Ma compréhension aujourd’hui est plutôt historique et l’entrevue renferme des éléments historiques. Par exemple, sa déclaration sur Michèle Bennett était politique à cette époque, mais historique aujourd’hui.

Les archives parlent mieux que les informations, je crois. Raison pour laquelle je redonne vie aux archives à cause de l’histoire en historicité et par historicisme.

Enfin, je suis aussi mieux outillé maintenant pour apprécier l’homme dans son action, et pris dans un contexte.

Je ne fais plus de politique active partisane, car les émotions sont mauvaise conseillère. Je développe des émotions et des préjugés malgré mon recul dans la rigueur et dans la raison. Je ne saurais jeter Roger Lafontant aujourd’hui en accueillant l’ambassadeur français par exemple par diplomatie. Après les grands procès de l’histoire, oui. Ce contentieux est encore vivant en G FLoyd d’ailleurs.
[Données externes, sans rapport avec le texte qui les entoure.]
(* ===== verification/PlfsLog.v ===== *)
(** * Logs of indexed directories (plfsio/v1: io.h, io.cc, recov.h, recov.cc, and
      [ReadBlock] of internal.cc)

    A [LogSink] appends to a log file, or to one file after another when the log
    is rotated; a [LogWriter] writes index blocks to it as chunks with headers
    and checksums; a [LogSource] reads the files back, and [ReadBlock] takes a
    block from them, checks and decompresses it.

    Storage may fail: [outcomes_] are the results of the operations to come on the
    file of a sink, each a status and, for a failed append, how many bytes reached
    the file; operations succeed once the list is used up.  A failed close has lost
    its buffer if the number is 0, and has failed after it otherwise.  [read_status]
    of a source is the status of each read; what a read returns is always what the
    file holds.  Buffered data counts as written.  [None] is undefined behaviour or
    a failed assertion. *)
From S2P Require Import Prelude Coding Status Crc32c Filter SstBlock PlfsFormat.

(** ** Sinks *)

(** [files_]: the files by their rolling index, which is -1 for a log that is not
    rotated. *)
Record LogSink := mkSink {
  files_ : gmap Z bytes; index_ : Z; rotated_ : bool; buffered_ : bool; open_ : bool;
  prev_off_ : Z; off_ : Z; finish_status_ : Status; outcomes_ : list (Status * nat) }.

Module LogSink.

Definition Open (rotation buffered : bool) (outcomes : list (Status * nat)) : LogSink :=
  let index := if rotation then 0 else -1 in
  mkSink {[index := []]} index rotation buffered true 0 0 kOk outcomes.

Definition file (s : LogSink) : bytes := default [] (files_ s !! index_ s).

Definition next_outcome (s : LogSink) : Status * nat * LogSink :=
  match outcomes_ s with
  | [] => (kOk, O, s)
  | (st, n) :: rest =>
      (st, n, mkSink (files_ s) (index_ s) (rotated_ s) (buffered_ s) (open_ s) (prev_off_ s) (off_ s) (finish_status_ s) rest)
  end.

Definition append (data : bytes) (off : Z) (s : LogSink) : LogSink :=
  mkSink (<[index_ s := file s ++ data]> (files_ s)) (index_ s) (rotated_ s) (buffered_ s) (open_ s)
    (prev_off_ s) off (finish_status_ s) (outcomes_ s).

Definition Ltell (s : LogSink) : Z := off_ s.

Definition Ptell (s : LogSink) : option Z :=
  if prev_off_ s <=? off_ s then Some (off_ s - prev_off_ s) else None.

Definition Lwrite (data : bytes) (s : LogSink) : Status * LogSink :=
  if negb (open_ s) then (kDisconnected, s)
  else
    let '(st, n, s) := next_outcome s in
    if ok st then (kOk, append data (u64 (off_ s + zlen data)) s)
    else (st, append (take n data) (off_ s) s).

Definition Lsync (s : LogSink) : Status * LogSink :=
  if negb (open_ s) then (kDisconnected, s) else let '(st, _, s) := next_outcome s in (st, s).

Definition Lrotate (index : Z) (s : LogSink) : Status * LogSink :=
  if negb (rotated_ s) then (kAssertionFailed, s)
  else if negb (open_ s) then (kAssertionFailed, s)
  else
    let '(st, _, s) := next_outcome s in
    if ok st
    then (kOk, mkSink (<[index := []]> (files_ s)) index (rotated_ s) (buffered_ s) (open_ s) (off_ s) (off_ s)
                 (finish_status_ s) (outcomes_ s))
    else (st, s).

(** [Finish]: [buf_store_] is a null pointer when writes are not buffered. *)
Definition Finish (st : Status) (s : LogSink) : option (Status * LogSink) :=
  if negb (buffered_ s) then None
  else Some (st, mkSink (files_ s) (index_ s) (rotated_ s) (buffered_ s) false (prev_off_ s) (off_ s)
                   (if ok st then finish_status_ s else st) (outcomes_ s)).

Definition Lclose (s : LogSink) : option (Status * LogSink) :=
  if negb (open_ s) then Some (finish_status_ s, s)
  else
    let '(st, n, s) := next_outcome s in
    if negb (ok st) && (n =? 0)%nat then Some (st, s) else Finish st s.

End LogSink.

(** ** Chunks *)

Inductive ChunkType := kUnknown | kIdxChunk | kSbfChunk | kBmpChunk | kMetaChunk | kRtChunk | kEpochStone | kFooter.

Definition chunk_code (t : ChunkType) : Z :=
  match t with
  | kUnknown => 0x00 | kIdxChunk => 0x01 | kSbfChunk => 0x02 | kBmpChunk => 0x03
  | kMetaChunk => 0x71 | kRtChunk => 0x72 | kEpochStone => 0xf0 | kFooter => 0xfe
  end.

Definition kChunkHeaderSize : Z := 9.

Module LogWriter.
Section Writer.
Context `{Snappy} (o : DirOptions).

(** [Lwrite] of one slice after another. *)
Fixpoint write_all (slis : list bytes) (s : LogSink) : Status * LogSink :=
  match slis with
  | [] => (kOk, s)
  | d :: slis => let (st, s) := LogSink.Lwrite d s in if ok st then write_all slis s else (st, s)
  end.

(** The first five bytes of a header. *)
Definition header5 (t : ChunkType) (contents : bytes) : bytes := chunk_code t :: EncodeFixed32 (u32 (zlen contents)).

Definition LogSpecial (t : ChunkType) (contents : bytes) (s : LogSink) : Status * LogSink :=
  let crc := Crc32c.Extend (Crc32c.Value contents) (header5 t contents) in
  let header := header5 t contents ++ EncodeFixed32 (if negb (skip_checksums o) then Crc32c.Mask crc else 0) in
  write_all [header; contents] s.

(** The handle is only set when all is written. *)
Definition LogRaw (t : ChunkType) (c : CompressionType) (contents : bytes) (s : LogSink)
  : (Status * BlockHandle) * LogSink :=
  let crc := Crc32c.Extend (Crc32c.Value contents) [compression_code c] in
  let trailer := compression_code c :: EncodeFixed32 (if negb (skip_checksums o) then Crc32c.Mask crc else 0) in
  let header := header5 t contents
    ++ EncodeFixed32 (if negb (skip_checksums o) then Crc32c.Mask (Crc32c.Extend crc (header5 t contents)) else 0) in
  let off := LogSink.Ltell s in
  let (st, s) := write_all [header; contents; trailer] s in
  (st, if ok st then mkHandle (u64 (off + kChunkHeaderSize)) (zlen contents) else BlockHandle.New, s).

Definition Write (t : ChunkType) (block_contents : bytes) (s : LogSink) : (Status * BlockHandle) * LogSink :=
  let '(c, raw) :=
    match index_compression o with
    | kNoCompression => (kNoCompression, block_contents)
    | kSnappyCompression =>
        match Snappy_Compress block_contents with
        | Some x =>
            if force_compression o || (zlen x <? zlen block_contents - zlen block_contents / 8)
            then (kSnappyCompression, x) else (kNoCompression, block_contents)
        | None => (kNoCompression, block_contents)
        end
    end in
  LogRaw t c raw s.

Definition SealEpoch (epoch_stone : bytes) (s : LogSink) : Status * LogSink := LogSpecial kEpochStone epoch_stone s.

(** With [tail_padding] the size of the log becomes a multiple of [index_buffer];
    [None] is a division by zero. *)
Definition pad_tail (footer_size : Z) (s : LogSink) : option (Status * LogSink) :=
  if tail_padding o then
    if index_buffer o =? 0 then None
    else
      let overflow := u64 (LogSink.Ltell s + footer_size) mod index_buffer o in
      if negb (overflow =? 0)
      then Some (LogSink.Lwrite (replicate (Z.to_nat (index_buffer o - overflow)) 0) s) else Some (kOk, s)
  else Some (kOk, s).

Definition Finish (footer : bytes) (s : LogSink) : option (Status * LogSink) :=
  let? (st, s) := pad_tail (zlen footer + kChunkHeaderSize) s in
  if ok st then Some (LogSpecial kFooter footer s) else Some (st, s).

End Writer.
End LogWriter.

(** ** Sources *)

Record LogSource := mkSource { src_files : list bytes; read_status : Z -> Z -> Z -> Status }.

Module LogSource.

(** [Open]: a log that was never rotated ([num_rotas] is -1) or the first files of
    one that was; the file sizes are those of the files. *)
Definition Open (files : gmap Z bytes) (num_rotas : Z) (read_status : Z -> Z -> Z -> Status) : Status + LogSource :=
  let names := if num_rotas =? -1 then [-1] else seqZ 0 num_rotas in
  match mapM (fun i => files !! i) names with
  | Some fs => inr (mkSource fs read_status)
  | None => inl kNotFound
  end.

Definition Read (offset n index : Z) (s : LogSource) : Status * bytes :=
  match src_files s !! Z.to_nat index with
  | Some f =>
      let st := read_status s index offset n in
      (st, if ok st then take (Z.to_nat n) (drop (Z.to_nat offset) f) else [])
  | None => (kOk, [])
  end.

Definition Size (index : Z) (s : LogSource) : Z := zlen (default [] (src_files s !! Z.to_nat index)).

Definition LastFileIndex (s : LogSource) : Z :=
  match src_files s with [] => 2 ^ 64 - 1 | fs => zlen fs - 1 end.

Definition TotalSize (s : LogSource) : Z := fold_left (fun acc f => u64 (acc + zlen f)) (src_files s) 0.

End LogSource.

Section ReadBlock.
Context `{Snappy}.

(** [ReadBlock] of internal.cc; [None] when the size of the block with its trailer
    does not fit 64 bits. *)
Definition ReadBlock (source : LogSource) (o : DirOptions) (h : BlockHandle) (file_index : Z) : option (Status * bytes) :=
  let n := size_ h in
  let m := n + kBlockTrailerSize in
  if 2 ^ 64 <=? m then None
  else
    let (st, contents) := LogSource.Read (offset_ h) m file_index source in
    if negb (ok st) then Some (st, [])
    else if negb (zlen contents =? m) then Some (kCorruption, [])
    else
      let data := take (Z.to_nat n) contents in
      let type := default 0 (contents !! Z.to_nat n) in
      if negb (skip_checksums o) && verify_checksums o
         && negb (Crc32c.Value (take (Z.to_nat (n + 1)) contents)
                  =? Crc32c.Unmask (DecodeFixed32 (drop (Z.to_nat (n + 1)) contents)))
      then Some (kCorruption, [])
      else if type =? compression_code kSnappyCompression then
        match Snappy_Uncompress data with
        | Some u => Some (kOk, u)
        | None => Some (kCorruption, [])
        end
      else Some (kOk, data).

End ReadBlock.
Roger à commis des erreurs graves, Kissinger encore pire.

Dr. Roger Lafontant

Il a aimé son pays, mais il l’a mal servi, l’histoire lui réclame son dû. Michèle B Duvalier elle, circule librement. Edo Zenny lui vante des mérites tandis qu’un ancien gouverneur républicain compare le mal de Trump à 100 jours des élections à l’ère disgracieuse de Duvalier & makouts. Roger l’a pourtant mise à nu lors de cette entrevue. Doit-on lui dire merci à titre posthume ? À chacun ses responsabilités. Pourquoi condamner une fois de plus cet homme si la République ne réclame pas son dû à Michèle, fixant une fois pour toutes Nicolas qui fait l’apologie du crime politique du clan et vivant de l’argent du crime sous prétexte que la culpabilité n’est pas héréditaire. L’apologie du crime est tout aussi criminelle par Duvalier comme pour les nazis. Mieux, l’argent du crime est saisissable. 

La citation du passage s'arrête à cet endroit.